What needs to be done
Out of the listing below, copy every line that carries the string "with".

Records shown
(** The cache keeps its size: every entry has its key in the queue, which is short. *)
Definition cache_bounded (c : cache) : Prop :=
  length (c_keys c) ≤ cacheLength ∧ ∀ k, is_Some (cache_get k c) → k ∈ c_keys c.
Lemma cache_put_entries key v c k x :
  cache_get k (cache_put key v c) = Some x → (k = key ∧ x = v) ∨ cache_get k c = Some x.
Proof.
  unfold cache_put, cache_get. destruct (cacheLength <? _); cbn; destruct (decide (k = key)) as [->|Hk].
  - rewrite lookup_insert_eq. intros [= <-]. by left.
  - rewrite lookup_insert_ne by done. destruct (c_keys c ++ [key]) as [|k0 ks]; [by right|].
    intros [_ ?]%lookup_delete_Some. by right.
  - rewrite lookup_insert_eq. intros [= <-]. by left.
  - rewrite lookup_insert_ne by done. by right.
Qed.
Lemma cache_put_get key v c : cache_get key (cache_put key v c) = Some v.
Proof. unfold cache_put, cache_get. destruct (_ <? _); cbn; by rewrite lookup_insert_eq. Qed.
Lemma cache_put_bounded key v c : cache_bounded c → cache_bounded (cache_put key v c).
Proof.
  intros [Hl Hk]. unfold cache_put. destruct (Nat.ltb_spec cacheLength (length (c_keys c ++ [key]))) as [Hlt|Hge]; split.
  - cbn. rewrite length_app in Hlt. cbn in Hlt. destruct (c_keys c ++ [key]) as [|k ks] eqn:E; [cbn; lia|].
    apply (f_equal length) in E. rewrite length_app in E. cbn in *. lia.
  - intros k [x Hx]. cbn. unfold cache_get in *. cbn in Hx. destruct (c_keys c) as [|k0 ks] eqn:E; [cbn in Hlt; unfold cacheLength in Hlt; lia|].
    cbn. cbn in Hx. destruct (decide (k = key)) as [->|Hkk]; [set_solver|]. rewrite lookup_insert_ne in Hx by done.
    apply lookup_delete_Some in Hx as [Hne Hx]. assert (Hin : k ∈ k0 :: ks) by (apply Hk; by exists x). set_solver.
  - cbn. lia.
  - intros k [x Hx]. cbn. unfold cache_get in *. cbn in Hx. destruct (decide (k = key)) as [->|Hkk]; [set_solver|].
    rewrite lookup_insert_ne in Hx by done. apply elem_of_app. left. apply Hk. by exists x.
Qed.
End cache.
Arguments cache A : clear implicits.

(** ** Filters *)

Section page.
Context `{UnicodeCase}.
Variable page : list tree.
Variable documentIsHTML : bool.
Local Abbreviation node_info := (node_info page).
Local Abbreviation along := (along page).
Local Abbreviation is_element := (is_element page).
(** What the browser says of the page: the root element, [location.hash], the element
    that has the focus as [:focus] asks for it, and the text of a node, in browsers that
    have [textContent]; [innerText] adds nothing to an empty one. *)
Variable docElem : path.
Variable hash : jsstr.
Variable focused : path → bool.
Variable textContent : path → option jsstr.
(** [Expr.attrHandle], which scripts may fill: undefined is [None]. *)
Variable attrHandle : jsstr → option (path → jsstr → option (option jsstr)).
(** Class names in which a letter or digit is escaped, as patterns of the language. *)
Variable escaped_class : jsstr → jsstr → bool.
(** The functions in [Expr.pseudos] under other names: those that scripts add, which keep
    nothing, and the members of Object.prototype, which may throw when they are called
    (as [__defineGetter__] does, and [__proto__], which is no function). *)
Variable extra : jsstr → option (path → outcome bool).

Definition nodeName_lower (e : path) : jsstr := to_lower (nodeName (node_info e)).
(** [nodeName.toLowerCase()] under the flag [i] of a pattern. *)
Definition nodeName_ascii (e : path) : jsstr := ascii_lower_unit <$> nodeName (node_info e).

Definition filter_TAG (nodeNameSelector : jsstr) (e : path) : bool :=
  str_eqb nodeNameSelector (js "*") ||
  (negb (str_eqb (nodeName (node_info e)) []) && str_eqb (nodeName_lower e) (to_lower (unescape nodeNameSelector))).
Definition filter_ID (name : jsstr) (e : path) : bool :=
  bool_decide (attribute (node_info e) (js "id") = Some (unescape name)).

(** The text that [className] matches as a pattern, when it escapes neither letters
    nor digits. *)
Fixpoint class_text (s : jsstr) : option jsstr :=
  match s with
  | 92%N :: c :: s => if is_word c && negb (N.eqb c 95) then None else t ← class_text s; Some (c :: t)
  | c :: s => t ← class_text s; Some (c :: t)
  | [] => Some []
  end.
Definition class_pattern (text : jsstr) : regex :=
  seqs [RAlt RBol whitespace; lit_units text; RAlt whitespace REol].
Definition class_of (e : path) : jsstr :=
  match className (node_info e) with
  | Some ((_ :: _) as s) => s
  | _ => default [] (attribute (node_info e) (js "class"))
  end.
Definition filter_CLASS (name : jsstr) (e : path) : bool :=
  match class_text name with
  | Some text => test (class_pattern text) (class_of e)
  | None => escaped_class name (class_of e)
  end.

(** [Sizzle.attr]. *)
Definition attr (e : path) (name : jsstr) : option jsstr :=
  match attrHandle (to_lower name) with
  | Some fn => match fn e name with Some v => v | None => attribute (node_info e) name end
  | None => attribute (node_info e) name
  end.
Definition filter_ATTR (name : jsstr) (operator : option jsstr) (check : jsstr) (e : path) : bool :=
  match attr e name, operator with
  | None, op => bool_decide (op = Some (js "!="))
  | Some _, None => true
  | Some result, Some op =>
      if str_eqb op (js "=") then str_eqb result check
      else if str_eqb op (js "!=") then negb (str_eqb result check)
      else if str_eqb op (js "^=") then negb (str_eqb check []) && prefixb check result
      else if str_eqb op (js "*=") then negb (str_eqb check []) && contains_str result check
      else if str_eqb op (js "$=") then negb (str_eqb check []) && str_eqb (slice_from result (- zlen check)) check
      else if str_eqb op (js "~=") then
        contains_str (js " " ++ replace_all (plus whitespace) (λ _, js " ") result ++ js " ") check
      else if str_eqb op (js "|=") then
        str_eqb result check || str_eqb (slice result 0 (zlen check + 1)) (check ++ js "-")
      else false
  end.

Response
  match s with
  match className (node_info e) with
  match class_text name with
  match attrHandle (to_lower name) with
  | Some fn => match fn e name with Some v => v | None => attribute (node_info e) name end
  match attr e name, operator with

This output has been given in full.